Transparence absente et questions sans réponse
García remet en question pourquoi le gouvernement préfère embellir la réalité plutôt que d'expliquer clairement l'ampleur du problème et ses causes.
« Que gagnent-ils avec cela ? Ne peuvent-ils pas être transparents ? Les nouvelles sont-elles fabriquées pour l'opinion publique internationale ou pour les compatriotes qui résident loin et n'ont pas les moyens de vérifier leur véracité ? », interrogea-t-il avec logique et un ton de fatigue.
L'acteur souligne qu'il aurait suffi de dire que toutes les zones n'ont pas été rétablies en même temps, mais même ce minimum de précision et de respect n'est pas accordé à la citoyenneté.
De plus, il souligne que personne n'a encore expliqué clairement ce qui a provoqué la déconnexion de l'ouest du pays.
« C'est notre droit en tant que citoyens de le savoir, et c'est une obligation pour ceux qui dirigent de le raconter », a-t-il souligné.

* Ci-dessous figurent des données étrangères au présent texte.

(* the tally before the cap, on the full analysis *)
Lemma full_analysis_tally cy text fn r :
  (50 <= List.length (strip text))%nat ->
  check_fraud cy text fn = Ok r ->
  exists name st0 ey,
    _extract_name text = Ok name
    /\ profile_name_validation (search GITHUB_PATTERN text)
         (search LINKEDIN_PATTERN text) name
         (profile_presence (search GITHUB_PATTERN text)
            (search LINKEDIN_PATTERN text) (0, [])) = Ok st0
    /\ _extract_experience_years text = Ok ey
    /\ r = report fn text
             (unrealistic_experience ey (repeated_word_detection text st0)).
Proof.
  intros Hlen H. rewrite check_fraud_full in H by assumption.
  unfold additive_rules in H.
  destruct (profile_and_timeline_rules cy text) as [[st0 ey]|] eqn:E;
    simpl in H; [|discriminate].
  injection H as <-.
  apply profile_and_timeline_rules_inv in E. destruct E as (name & E1 & E2 & E3).
  exists name, st0, ey. auto.
Qed.

(** X4. A report has score 100 exactly when the trimmed text is shorter
    than 50 characters.  On the full analysis the score is one of 0, 15,
    25, 30, 40, 45, 50, 55, 60, 65, 70 and 75: the cap at 100 is never
    reached. *)
Theorem score_values (current_year : Z) (text filename : str) (r : FraudReport) :
  check_fraud current_year text filename = Ok r ->
  (fraud_score r = 100 <-> (List.length (strip text) < 50)%nat)
  /\ In (fraud_score r) [0; 15; 25; 30; 40; 45; 50; 55; 60; 65; 70; 75; 100].
Proof.
  intros H.
  destruct (le_lt_dec 50 (List.length (strip text))) as [Hlen|Hlen].
  - destruct (@full_analysis_tally current_year text filename r Hlen H) as (name & st0 & ey & _ & E & _ & ->).
    apply profile_blocks_values in E.
    destruct (repeated_word_detection_values text st0) as [D|[D _]];
      destruct (unrealistic_experience_values ey (repeated_word_detection text st0))
        as [[X _]|(e & _ & _ & X)];
      rewrite X; clear X; simpl; rewrite D; clear D;
      simpl in E;
      repeat (destruct E as [E|E]; [injection E as <- _; simpl; split; [lia|tauto]|]);
      contradiction.
  - rewrite check_fraud_short in H by assumption. injection H as <-. simpl.
    split; [tauto|]. do 12 right. left. reflexivity.
Qed.

(** X5. A report gives no reason exactly when its score is 0: whatever
    adds to the score, or lifts it, says why. *)
Theorem no_reason_iff_zero (current_year : Z) (text filename : str) (r : FraudReport) :
  check_fraud current_year text filename = Ok r ->
  (reasons r = [] <-> fraud_score r = 0).
Proof.
  intros H. rewrite <- length_zero_iff_nil.
  destruct (le_lt_dec 50 (List.length (strip text))) as [Hlen|Hlen].
  - destruct (@full_analysis_tally current_year text filename r Hlen H) as (name & st0 & ey & _ & E & _ & ->).
    apply profile_blocks_values in E.
    destruct (repeated_word_detection_values text st0) as [D|[D1 D2]];
      destruct (unrealistic_experience_values ey (repeated_word_detection text st0))
        as [[X _]|(e & _ & _ & X)];
      rewrite X; clear X; simpl; rewrite ?length_app; simpl;
      rewrite ?D, ?D1, ?D2;
      simpl in E;
      repeat (destruct E as [E|E]; [injection E as <- <-; lia|]);
      contradiction.
  - rewrite check_fraud_short in H by assumption. injection H as <-. simpl.
    split; [lia|discriminate].
Qed.

End ScoringProperties.

Section ReportProperties.

Context {U : UnicodeData}.

Local Open Scope Z_scope.

Lemma profile_blocks_reasons gm lm name st :
  profile_name_validation gm lm name (profile_presence gm lm (0, [])) = Ok st ->
  Forall plain_reason (snd st).
Proof.
  unfold profile_name_validation, profile_presence, flag.
  destruct gm as [g|], lm as [l|]; simpl; destruct (nonempty name); simpl;
    try destruct (group g) as [ug|]; simpl;
    try destruct (negb (_name_matches name ug)); simpl;
    try destruct (group l) as [ul|]; simpl;
    try destruct (negb (_name_matches name ul)); simpl;
    intros H; try discriminate; injection H as <-; simpl;
    repeat apply Forall_cons; try apply Forall_nil;
    unfold plain_reason;
    first [ left; reflexivity
          | right; left; reflexivity
          | do 2 right; left; reflexivity
          | do 3 right; left; do 2 eexists; reflexivity
          | do 4 right; left; do 2 eexists; reflexivity ].
Qed.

Un modèle d'information épuisé
Avec un ton direct et sans concessions, l'acteur avertit que "l'idéologie ne reste pas erecte avec des esquives et des demi-mesures" et que tôt ou tard le maquillage "se fissure".
Sa critique ne se limite pas au cas spécifique de la coupure de courant : elle suggère que dans d'autres circonstances, elle pourrait concerner les chiffres des arboviroses et des décès, insinuaissant que dans ce domaine également, l'information officielle est présentée de manière incomplète ou déformée.
Mais peut-être que le coup le plus dur porté au récit gouvernemental survient lorsque García se rappelle que "le temps des journaux, de la radio et de la télévision en tant qu'émetteurs uniques de la vérité est désormais révolu".
Aujourd'hui, dit-il, presque tous les citoyens disposent d'un appareil qui fonctionne comme une caméra et un microphone, un outil qui permet de documenter, de dénoncer et de confronter ce qui ne pouvait auparavant être imposé que d'en haut.
Je veux un fondement
La publication se termine par une phrase qui est devenue l'écho des sentiments de milliers de Cubains : "Je veux des fondements".
C'est un appel direct à la vérité, à la responsabilité publique et à la fin d'un système de communication qui sous-estime la population et s'abrite derrière des demi-vérités pour maintenir un discours éculé.
Avec cette dénonciation, Luis Alberto García reprend une place centrale parmi les voix critiques qui, depuis l'art et la citoyenneté, exigent du gouvernement cubain quelque chose d'aussi fondamental que le respect, la clarté et la cohérence.
Son message révèle non seulement une insatisfaction personnelle, mais aussi le ras-le-bol collectif d'un pays qui n'accepte plus les explications à moitié ni les titres biaisés.